Folhas
Hoje, remexendo as minhas coisas, achei uma agenda antiga. Do século passado. Do tempo em que as minhas agendas ainda eram temáticas e engajadas (mas, assim como hoje, serviam mais como porta-bagulho do que como depositárias de registros imprescindíveis ou programas inadiáveis). Sabendo que aquela encadernação de capa dura desviava da função a que era destinada, dei a folhear as páginas garimpando surpresas. Foi tiro e queda. Organizadas nos vincos das páginas centrais, encontrei uma sequência de folhas bem estioladas. Desclorofiladas. Todas muito mofinas, desmilinguidas, já apresentando bainhas pulverizadas e limbos transparentes. Eram folhas de seringueira.
Ao contrário de entender o estado daquelas folhas como indicador da decadência e do desânimo, como era de se prever, preferi compreender aquelas partes carcomidas da Hevea brasiliensis  como sinais de amores outrora vividos e de jeito e maneira, extintos. Admiti aqueles testemunhos de vida, como energias preservadas. Ricas heranças acreanas. Carinho latente. Desejo e saudade. Lembranças debilmente sólidas, mas solidamente fiéis de meu papai.
E sabe, pensando neste sentido mesmo, projetando a instituição de um símbolo, deduzo hoje, foi que coletei as folhas, numa viagem que fiz ao Acre, em 1992 em busca das histórias daquele seringueiro desconhecido e amado.
Não havia mais pai. Mas quem disse que nossos ídolos morrem?
Encontrei-o num jazigo modesto ao pegado do túmulo do Chico Mendes. Ao largo, um declive com plantas rasteiras e num nível mais abaixo ainda, umas poucas mais grandinhas, mais verdes e viçosas. Alguém me chamou a atenção para uma pequena árvore se destacando entre as ramagens. Era uma seringueira adolescente, fazendo sombra aos heróis da floresta.
Procurei algum lugar pra sentar, desfolhei um raminho da seringueira mirim e joguei sobre a laje um punhado de folhas sadias. Era como se estivéssemos nos apresentando um ao outro (depois de tanto tempo apartados pela incompreensão, pelo desconsolo e pelo silêncio distante), eu e meu pai. Era como se as folhas de seringueira nos unissem pelo verde e pela força.

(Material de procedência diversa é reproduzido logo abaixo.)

(* ===== verification/KvFilesFacts.v ===== *)
(** The file stores implement the backend interface; the properties format
    round trips; a concrete document format, and executions. *)
From Stdlib Require Import Ascii.
From stdpp Require Import countable.
From S2P Require Import Prelude PyStr PyVal KvPayload KvPayloadFacts KvPayloadKeys KvPayloadSpec KvStore KvFiles.
Import PyStr PayloadFacts PayloadKeys PayloadSpec Store Files.

Module FilesFacts.

(** ** JSON and YAML files are lawful backends *)

Section laws.
Context {F : Format} {HF : FormatLaws F}.
Context (path : string) (d : ascii).

Definition doc_dom (v : value) : Prop := all_scalars scal v = true.

(** The file, if it is there and parses, holds a dictionary or nothing. *)
Definition doc_valid (fs : files) : Prop :=
  ∀ s v, fs !! path = Some s → loads s = Some v → is_dict v = true ∨ v = VNull.

Lemma add_num_scalars v : all_scalars scal v = true → all_scalars scal (Payload._add_num_keys v) = true.
Proof.
  induction v as [| | | | |l IH|items IH] using value_nested_ind; try done.
  - simpl. rewrite forallb_map, !forallb_forall. intros Hl x Hx.
    rewrite Forall_forall in IH. apply IH; [by apply list_elem_of_In|]. by apply Hl.
  - intros Hi. cbn [Payload._add_num_keys].
    assert (Hn : ∀ k v, (k, v) ∈ Payload.num_keys items → all_scalars scal v = true).
    { intros k v (n & l & _ & _ & ->)%num_keys_elem. apply scal_int. }
    unfold dupdate. apply (foldl_inv (λ d, all_scalars scal (VDict d) = true)).
    + intros d0 [k v] Hin Hd. apply scalars_dset; [apply scal_str|by eapply Hn|done].
    + simpl in *. rewrite forallb_map, forallb_forall in *. intros [k v] Hin. rewrite Forall_forall in IH.
      apply (IH (k, v)); [by apply list_elem_of_In|]. apply (Hi _ Hin).
Qed.

Lemma dom_step_doc o p :
  doc_dom (kp_data p) → (∀ k v, o = OpSet k v → doc_dom v) → wf_payload p → doc_dom (kp_data (step o p)).
Proof.
  intros Hd Hv [_ _ [c Hc]]. destruct o as [k v|k f|]; simpl.
  - destruct (PayloadSpec.set_data p k v c Hc) as (-> & _). apply set_scalars; [apply scal_str| |done].
    by eapply Hv.
  - destruct (delete_data p k f c Hc) as (-> & _). by apply delete_scalars; [apply scal_str|].
  - by apply add_num_scalars.
Qed.

Lemma init_wf v r p :
  wf v → all_scalars scal v = true → is_dict v = true ∨ v = VNull →
  Payload.init v (sep d) r = Ok p → wf_payload p ∧ kp_delim p = sep d ∧ doc_dom (kp_data p).
Proof.
  intros Hwf Hs Hd. unfold Payload.init. rewrite decide_False by (simpl; lia).
  assert (H : let v' := if is_null v then VDict [] else v in
     wf v' ∧ is_dict v' = true ∧ all_scalars scal v' = true).
  { destruct Hd as [Hd| ->]; [by destruct v|]. repeat split; [repeat constructor|done..]. }
  destruct H as (? & ? & ?). destruct r.
  - intros [= <-]. split; [|done]. constructor; simpl; eauto.
  - destruct (Payload._shallow_get_keys _ _ _ _ _); [|done]. intros [= <-].
    split; [|done]. constructor; simpl; eauto.
Qed.

Lemma json_laws : BackendLaws (json_store path (sep d)) (sep d) doc_dom doc_valid.
Proof.
  constructor; simpl.
  - intros r fs. unfold json_load, st_bind, read_file. destruct (fs !! path); [|done].
    by destruct (loads s).
  - intros r fs p fs' Hv. unfold json_load, st_bind, read_file.
    destruct (fs !! path) as [s|] eqn:Hs; [|done]. destruct (loads s) as [v|] eqn:Hl; [|done].
    unfold st_lift. intros [= Hi <-]. destruct (loads_wf _ _ Hl).
    by eapply init_wf, Hi; [..|eapply Hv].
  - intros p fs [Hwf Hdict _] Hd. split; [done|]. intros s v. simpl. rewrite lookup_insert_eq.
    intros [= <-]. unfold Payload.get_data. rewrite loads_dumps by done. intros [= <-]. by left.
  - intros p fs [Hwf Hdict _] Hdel Hd. unfold json_dump, json_load, write_file, st_bind, read_file. simpl.
    rewrite lookup_insert_eq. unfold Payload.get_data. rewrite loads_dumps by done.
    unfold st_lift, Payload.init. rewrite decide_False by (simpl; lia).
    eexists. split; [done|]. simpl. by destruct (kp_data p).
  - intros. by apply dom_step_doc.
Qed.

Lemma yaml_laws : BackendLaws (yaml_store path (sep d)) (sep d) doc_dom doc_valid.
Proof. exact json_laws. Qed.

End laws.

(** ** The properties format *)

Definition trimmed (s : string) : bool := bool_decide (strip s = s).

(** Keys and values the format can hold. *)
Definition prop_key (k : string) : bool :=
  trimmed k && negb (bool_decide (k = "")) && no_char "=" k && no_char nl k && no_char cr k &&
  match k with String c _ => negb (Ascii.eqb c "#") | EmptyString => false end.
Definition prop_val (s : string) : bool := trimmed s && no_char nl s && no_char cr s.

Lemma lstrip_length s : String.length (lstrip s) ≤ String.length s.
Proof. induction s as [|c s IH]; simpl; [done|]. destruct (is_space c); simpl; lia. Qed.

Lemma rstrip_length s : String.length (rstrip s) ≤ String.length s.
Proof.
  induction s as [|c s IH]; simpl; [done|].
  destruct (rstrip s); [destruct (is_space c); simpl; lia|simpl in *; lia].
Qed.

Lemma trimmed_parts s : strip s = s → lstrip s = s ∧ rstrip s = s.
Proof.
  unfold strip. intros Hs. assert (Hl : lstrip s = s); [|by rewrite Hl in Hs].
  destruct s as [|c s]; [done|]. simpl in *. destruct (is_space c); [|done].
  pose proof (f_equal String.length Hs) as Hlen. simpl in Hlen.
  pose proof (lstrip_length s). pose proof (rstrip_length (lstrip s)). lia.
Qed.

Lemma lstrip_head c s t : lstrip (String c s) = String c s → lstrip (String c s +:+ t) = String c s +:+ t.
Proof.
  simpl. destruct (is_space c); [|done]. intros H.
  pose proof (f_equal String.length H) as Hlen. simpl in Hlen. pose proof (lstrip_length s). lia.
Qed.

Lemma rstrip_app s t : rstrip t ≠ "" → rstrip (s +:+ t) = s +:+ rstrip t.
Proof.
  intros Ht. induction s as [|c s IH]; [done|]. simpl. rewrite IH.
  destruct (s +:+ rstrip t) eqn:He; [|done]. by destruct s, (rstrip t).
Qed.

Lemma rstrip_spaces s t : blank t = true → rstrip (s +:+ t) = rstrip s.
Proof.
  intros Ht. assert (Hr : rstrip t = "").
  { induction t as [|c t IH]; [done|]. simpl in Ht. apply andb_prop in Ht as [Hc Ht].
    simpl. by rewrite IH, Hc. }
  induction s as [|c s IH]; [done|]. simpl. by rewrite IH.
Qed.

Lemma prop_key_parts k :
  prop_key k = true →
  k ≠ "" ∧ lstrip k = k ∧ rstrip k = k ∧ no_char "=" k = true ∧ no_char nl k = true ∧
  no_char cr k = true ∧ ∃ c s, k = String c s ∧ Ascii.eqb c "#" = false.
Proof.
  unfold prop_key, trimmed. rewrite !andb_true_iff, negb_true_iff, bool_decide_eq_true, bool_decide_eq_false.
  intros (((((Ht & Hne) & ?) & ?) & ?) & Hc). apply trimmed_parts in Ht as [? ?].
  destruct k as [|c k]; [done|]. apply negb_true_iff in Hc. eauto 10.
Qed.

Lemma split1_app d s t : no_char d s = true → split1 d (s +:+ String d t) = (s, Some t).
Proof.
  induction s as [|c s IH]; [simpl; by rewrite Ascii.eqb_refl|].
  intros [Hc Hs]%no_char_cons. simpl. apply Ascii.eqb_neq in Hc as ->. by rewrite IH.
Qed.

(** A written line is read back as the item it was written for. *)
Lemma prop_line_item data k v :
  prop_key k = true → prop_val v = true →
  prop_line data (k +:+ " = " +:+ v) = Ok (dset k (VStr v) data).
Proof.
  intros Hk Hv. apply prop_key_parts in Hk as (Hne & Hl & Hr & Heq & _ & _ & c & s & Hks & Hc).
  unfold prop_val, trimmed in Hv. rewrite !andb_true_iff, bool_decide_eq_true in Hv.
  destruct Hv as [[Hv _] _]. pose proof (trimmed_parts _ Hv) as [Hvl Hvr].
  assert (Hkey : strip (k +:+ " ") = k).
  { unfold strip. rewrite Hks in *. rewrite lstrip_head by done. by rewrite rstrip_spaces, Hr. }
  assert (Hl' : ∀ t, lstrip (k +:+ t) = k +:+ t) by (intros; rewrite Hks in *; by apply lstrip_head).
  assert (Hsplit : ∀ t, split1 "=" (k +:+ " =" +:+ t) = (k +:+ " ", Some t)).
  { intros t. rewrite <- (split1_app "=" (k +:+ " ")); [by rewrite sapp_assoc|].
    apply no_char_app. by split. }
  assert (Hline : strip (k +:+ " = " +:+ v) = k +:+ " =" +:+ (if decide (v = "") then "" else " " +:+ v)).
  { unfold strip. rewrite Hl'. case_decide as Hv0.
    - subst v. by rewrite rstrip_app.
    - rewrite <- sapp_assoc, rstrip_app by (by rewrite Hvr). by rewrite Hvr, sapp_assoc. }
  unfold prop_line. rewrite Hline.
  destruct (k +:+ " =" +:+ _) as [|c' s'] eqn:Hc'; [by subst k|].
  assert (c' = c) as -> by (subst k; by injection Hc'). rewrite Hc, <- Hc', Hsplit, Hkey.
  case_decide as Hv0; [by subst v|]. do 3 f_equal.
  unfold strip. simpl. unfold strip in Hv. by rewrite Hvl, Hvr.
Qed.

Lemma universal_newlines_id s : no_char cr s = true → universal_newlines s = s.
Proof.
  induction s as [|c s IH]; [done|]. intros [Hc Hs]%no_char_cons. simpl.
  apply Ascii.eqb_neq in Hc as ->. by rewrite IH.
Qed.

Definition prop_items (items : list (string * value)) : Prop :=
  Forall (λ kv, prop_key kv.1 = true ∧ ∃ s, kv.2 = VStr s ∧ prop_val s = true) items.

Lemma prop_text_lines repr items :
  prop_items items →
  no_char cr (prop_text repr items) = true ∧
  split nl (prop_text repr items) = map (λ kv, kv.1 +:+ " = " +:+ py_str repr kv.2) items ++ [""].
Proof.
  intros Hi. induction Hi as [|[k v] items [Hk (s & Hs & Hv)] Hi [IHc IHs]]; [done|].
  simpl in Hs. subst v. simpl in Hk. apply prop_key_parts in Hk as (_ & _ & _ & _ & Hkn & Hkc & _).
  unfold prop_val in Hv. rewrite !andb_true_iff in Hv. destruct Hv as [[_ Hvn] Hvc].
  cbn [prop_text foldr map fst snd py_str app]. fold (prop_text repr items).
  split.
  - rewrite !no_char_app. done.
  - change (sep nl +:+ prop_text repr items) with (String nl (prop_text repr items)).
    rewrite <- (sapp_assoc " = "), <- sapp_assoc, split_app, IHs; [done|].
    rewrite !no_char_app. done.
Qed.

Lemma prop_lines_app data l1 l2 :
  prop_lines data (l1 ++ l2) = (d' ← prop_lines data l1; prop_lines d' l2).
Proof.
  revert data. induction l1 as [|x l1 IH]; intros data; [done|]. simpl.
  destruct (prop_line data x); [apply IH|done].
Qed.

Lemma prop_lines_items repr data items :
  prop_items items → NoDup (dkeys (data ++ items)) →
  prop_lines data (map (λ kv, kv.1 +:+ " = " +:+ py_str repr kv.2) items) = Ok (data ++ items).
Proof.
  intros Hi. revert data. induction Hi as [|[k v] items [Hk (s & Hs & Hv)] Hi IH]; intros data Hnd.
  { by rewrite app_nil_r. }
  simpl in Hk, Hs. subst v. cbn [map prop_lines fst snd py_str]. rewrite prop_line_item by done. simpl.
  rewrite dset_fresh.
  - rewrite IH; by rewrite <- app_assoc.
  - unfold dkeys in *. rewrite fmap_app, fmap_cons in Hnd. apply NoDup_app in Hnd as (_ & Hd & _).
    intros Hin. apply (Hd k Hin). set_solver.
Qed.

(** Round trip of the properties format: a payload of string values
    whose keys and values hold no line break, no surrounding blanks, and (the
    keys) no [=] and no leading [#], is loaded back exactly as it was dumped,
    item for item and in order. *)
Theorem properties_roundtrip repr path d items fs p r :
  kp_data p = VDict items → NoDup (dkeys items) → prop_items items →
  let '(res, fs') := prop_dump repr path p fs in
  res = Ok tt ∧ ∃ p', prop_load path (sep d) r fs' = (Ok p', fs') ∧ kp_data p' = VDict items.
Proof.
  intros Hp Hnd Hi. unfold prop_dump, Payload.get_data. rewrite Hp. unfold write_file.
  split; [done|]. unfold prop_load, st_bind, read_file. rewrite lookup_insert_eq.
  destruct (prop_text_lines repr items Hi) as [Hcr Hsp].
  rewrite universal_newlines_id, Hsp by done.
  rewrite prop_lines_app, prop_lines_items by done. simpl.
  unfold st_lift, Payload.init. simpl. eauto.
Qed.

(** A [DictKvStore] can be read until it is written: after [dump] its
    [_store_path] is the dictionary itself, and every [load] raises
    [TypeError]. *)
Theorem dict_store_dump_breaks_load {F : Format} delim p st r :
  let st' := (b_dump (dict_store delim) p st).2 in
  (b_dump (dict_store delim) p st).1 = Ok tt ∧ b_load (dict_store delim) r st' = (Err TypeError, st').
Proof. done. Qed.

End FilesFacts.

Dali pra frente, desandei a falar. Tudo. Desde aquele dia em que deixamos o Xapuri, embarcados num batelão de linha.
Contei do tropeço que levou a minha irmã para as profundezas escuras do rio Acre e do milagre que a trouxe de volta assustada, chorosa, mas viva para o colo da mamãe; Do espetáculo impressionante que as luzes de potentes porongas proporcionavam, multiplicando-se pelos barrancos da cidade grande de Rio Branco; Dos três anos de viagem a bordo do Domingos Assmar, baixando o Amazonas; Do banzeiro que nos apavorou e nos pôs a chorar baixinho agarrados à barra da saia da doce Luzia, quando despontamos à jusante de Breves, já a poucas horas de Belém; Descrevi o alívio que a paz do furo do Arrozal nos trouxe, a emoção de ver o Mercado de Ferro de longe, as incertezas do desembarque nas Docas do Pará, a primeira viagem num carro de passeio modelo Aero Willys e elogiei aquele pedacinho de céu que nos abrigou em Belém conhecido como bairro da Pedreira.
Completei a minha catarse revelando como havia conseguido regressar ao Acre depois de tantos anos (luta, papai. Muita luta). Confessei minha saudade e minha tristeza por ele ter partido tão cedo.
Mas quem disse que pais morrem?
Recolhi as folhas espalhadas sobre o peito silente de meu pai, as acondicionei entre as páginas centrais da agenda temática e deixei o Acre orgulhoso de meu adorável seringueiro. Sabia que, num dia como hoje, nos reencontraríamos de novo.